- [AIM OF THE EXERCISE] Set down all the data again. Change nothing.

- [INPUT DATA]

**********

Lemma reconcile_cases items : forall total acc s,
  (Forall (reconcilable (view s)) items /\
   reconcile faults items total acc s =
     (Ok (total_from (view s) total items,
          acc ++ map (reconciled_in (view s)) items),
      advance (map ok (select_ops items)) s))
  \/
  (exists done bad rest e tail,
     items = done ++ bad :: rest /\
     Forall (reconcilable (view s)) done /\
     reconcile_stop faults (view s) bad e tail /\
     reconcile faults items total acc s =
       (Throw e, advance (map ok (select_ops done) ++ tail) s)).
Proof.
  induction items as [|item items IH]; intros total acc s.
  - left. split; [constructor|]. cbn.
    unfold ret. now rewrite app_nil_r, advance_nil.
  - cbn [reconcile].
    destruct (item_invalid item) eqn:Ev.
    { right. exists [], item, items, InvalidItemDetail, [].
      split; [reflexivity|]. split; [constructor|].
      split; [now apply stop_invalid|].
      unfold throw; cbn. now rewrite advance_nil. }
    unfold query_select_price, bind.
    destruct (issue_cases (SelectPrice (num (Item.product_id item))) s)
      as [E | [m [Hm E]]]; rewrite E.
    2:{ right. exists [], item, items, (StoreError m),
          [ko (SelectPrice (num (Item.product_id item)))].
        split; [reflexivity|]. split; [constructor|].
        split; [|reflexivity].
        apply stop_fault; [now exists (clock s) | assumption]. }
    unfold gets.
    change (view (advance [ok (SelectPrice (num (Item.product_id item)))] s))
      with (view s).
    destruct (select_price (view s) (num (Item.product_id item))) as [|p rows] eqn:Er.
    { right. exists [], item, items,
        (ProductNotFound (num (Item.product_id item))),
        [ok (SelectPrice (num (Item.product_id item)))].
      split; [reflexivity|]. split; [constructor|].
      split; [now apply stop_missing | reflexivity]. }
    cbn [List.length Nat.eqb nth].
    assert (Hit : reconcilable (view s) item).
    { split; [assumption | rewrite Er; discriminate]. }
    assert (Hp : actual_price (view s) item = p).
    { unfold actual_price. now rewrite Er. }
    destruct (IH (js_add total (js_mul p (num (Item.quantity item))))
                (acc ++ [reconciled p item])
                (advance [ok (SelectPrice (num (Item.product_id item)))] s))
      as [[Hall E'] | (done & bad & rest & e & tail & Hsplit & Hdone & Hstop & E')];
      change (view (advance [ok (SelectPrice (num (Item.product_id item)))] s))
        with (view s) in *.
    + left. split; [now constructor|].
      rewrite E'. f_equal.
      * f_equal. f_equal.
        { cbn [total_from fold_left]. unfold item_total. now rewrite Hp. }
        { cbn [map].
          replace (reconciled_in (view s) item) with (reconciled p item)
            by (unfold reconciled_in; now rewrite Hp).
          now rewrite <- app_assoc. }
      * cbn [select_ops map]. now rewrite <- advance_cons.
    + right. exists (item :: done), bad, rest, e, tail.
      split; [now rewrite Hsplit|]. split; [now constructor|].
      split; [assumption|].
      rewrite E'. f_equal.
      cbn [select_ops map app]. now rewrite <- advance_cons.
Qed.

Lemma insert_items_cases order_id l : forall s,
  insert_items faults order_id l s =
    (Ok tt,
     advance (map ok (insert_ops order_id l))
       (write (add_order_items (map (order_item_row order_id) l)) s))
  \/
  (exists done bad rest m,
     faulty faults m /\
     l = done ++ bad :: rest /\
     insert_items faults order_id l s =
       (Throw (StoreError m),
        advance (map ok (insert_ops order_id done)
                 ++ [ko (InsertOrderItem (order_item_row order_id bad))])
          (write (add_order_items (map (order_item_row order_id) done)) s))).
Proof.
  induction l as [|item l IH]; intros s.
  - left. cbn. unfold ret. now rewrite write_id, advance_nil.
  - cbn [insert_items].
    unfold query_insert_order_item, bind.
    destruct (issue_cases (InsertOrderItem (order_item_row order_id item)) s)
      as [E | [m [Hm E]]]; rewrite E.
    2:{ right. exists [], item, l, m.
        split; [now exists (clock s)|]. split; [reflexivity|].
        cbn. now rewrite write_id. }
    unfold modify.
    destruct (IH (write (add_order_item (order_item_row order_id item))
                   (advance [ok (InsertOrderItem (order_item_row order_id item))] s)))
      as [E' | (done & bad & rest & m & Hm & Hsplit & E')]; rewrite E'.
    + left. f_equal.
      rewrite write_write, write_advance, <- advance_cons.
      f_equal. apply write_ext. intros t. apply add_order_items_cons.
    + right. exists (item :: done), bad, rest, m.
      split; [assumption|]. split; [now rewrite Hsplit|]. f_equal.
      rewrite write_write, write_advance.
      cbn [insert_ops map app]. rewrite <- advance_cons.
      f_equal. apply write_ext. intros t. apply add_order_items_cons.
Qed.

**********

- [THE COMPLETED TASK]
Lemma reconcile_cases items : forall total acc s,
  (Forall (reconcilable (view s)) items /\
   reconcile faults items total acc s =
     (Ok (total_from (view s) total items,
          acc ++ map (reconciled_in (view s)) items),
      advance (map ok (select_ops items)) s))
  \/
  (exists done bad rest e tail,
     items = done ++ bad :: rest /\
     Forall (reconcilable (view s)) done /\
     reconcile_stop faults (view s) bad e tail /\
     reconcile faults items total acc s =
       (Throw e, advance (map ok (select_ops done) ++ tail) s)).
Proof.
  induction items as [|item items IH]; intros total acc s.
  - left. split; [constructor|]. cbn.
    unfold ret. now rewrite app_nil_r, advance_nil.
  - cbn [reconcile].
    destruct (item_invalid item) eqn:Ev.
    { right. exists [], item, items, InvalidItemDetail, [].
      split; [reflexivity|]. split; [constructor|].
      split; [now apply stop_invalid|].
      unfold throw; cbn. now rewrite advance_nil. }
    unfold query_select_price, bind.
    destruct (issue_cases (SelectPrice (num (Item.product_id item))) s)
      as [E | [m [Hm E]]]; rewrite E.
    2:{ right. exists [], item, items, (StoreError m),
          [ko (SelectPrice (num (Item.product_id item)))].
        split; [reflexivity|]. split; [constructor|].
        split; [|reflexivity].
        apply stop_fault; [now exists (clock s) | assumption]. }
    unfold gets.
    change (view (advance [ok (SelectPrice (num (Item.product_id item)))] s))
      with (view s).
    destruct (select_price (view s) (num (Item.product_id item))) as [|p rows] eqn:Er.
    { right. exists [], item, items,
        (ProductNotFound (num (Item.product_id item))),
        [ok (SelectPrice (num (Item.product_id item)))].
      split; [reflexivity|]. split; [constructor|].
      split; [now apply stop_missing | reflexivity]. }
    cbn [List.length Nat.eqb nth].
    assert (Hit : reconcilable (view s) item).
    { split; [assumption | rewrite Er; discriminate]. }
    assert (Hp : actual_price (view s) item = p).
    { unfold actual_price. now rewrite Er. }
    destruct (IH (js_add total (js_mul p (num (Item.quantity item))))
                (acc ++ [reconciled p item])
                (advance [ok (SelectPrice (num (Item.product_id item)))] s))
      as [[Hall E'] | (done & bad & rest & e & tail & Hsplit & Hdone & Hstop & E')];
      change (view (advance [ok (SelectPrice (num (Item.product_id item)))] s))
        with (view s) in *.
    + left. split; [now constructor|].
      rewrite E'. f_equal.
      * f_equal. f_equal.
        { cbn [total_from fold_left]. unfold item_total. now rewrite Hp. }
        { cbn [map].
          replace (reconciled_in (view s) item) with (reconciled p item)
            by (unfold reconciled_in; now rewrite Hp).
          now rewrite <- app_assoc. }
      * cbn [select_ops map]. now rewrite <- advance_cons.
    + right. exists (item :: done), bad, rest, e, tail.
      split; [now rewrite Hsplit|]. split; [now constructor|].
      split; [assumption|].
      rewrite E'. f_equal.
      cbn [select_ops map app]. now rewrite <- advance_cons.
Qed.

Lemma insert_items_cases order_id l : forall s,
  insert_items faults order_id l s =
    (Ok tt,
     advance (map ok (insert_ops order_id l))
       (write (add_order_items (map (order_item_row order_id) l)) s))
  \/
  (exists done bad rest m,
     faulty faults m /\
     l = done ++ bad :: rest /\
     insert_items faults order_id l s =
       (Throw (StoreError m),
        advance (map ok (insert_ops order_id done)
                 ++ [ko (InsertOrderItem (order_item_row order_id bad))])
          (write (add_order_items (map (order_item_row order_id) done)) s))).
Proof.
  induction l as [|item l IH]; intros s.
  - left. cbn. unfold ret. now rewrite write_id, advance_nil.
  - cbn [insert_items].
    unfold query_insert_order_item, bind.
    destruct (issue_cases (InsertOrderItem (order_item_row order_id item)) s)
      as [E | [m [Hm E]]]; rewrite E.
    2:{ right. exists [], item, l, m.
        split; [now exists (clock s)|]. split; [reflexivity|].
        cbn. now rewrite write_id. }
    unfold modify.
    destruct (IH (write (add_order_item (order_item_row order_id item))
                   (advance [ok (InsertOrderItem (order_item_row order_id item))] s)))
      as [E' | (done & bad & rest & m & Hm & Hsplit & E')]; rewrite E'.
    + left. f_equal.
      rewrite write_write, write_advance, <- advance_cons.
      f_equal. apply write_ext. intros t. apply add_order_items_cons.
    + right. exists (item :: done), bad, rest, m.
      split; [assumption|]. split; [now rewrite Hsplit|]. f_equal.
      rewrite write_write, write_advance.
      cbn [insert_ops map app]. rewrite <- advance_cons.
      f_equal. apply write_ext. intros t. apply add_order_items_cons.
Qed.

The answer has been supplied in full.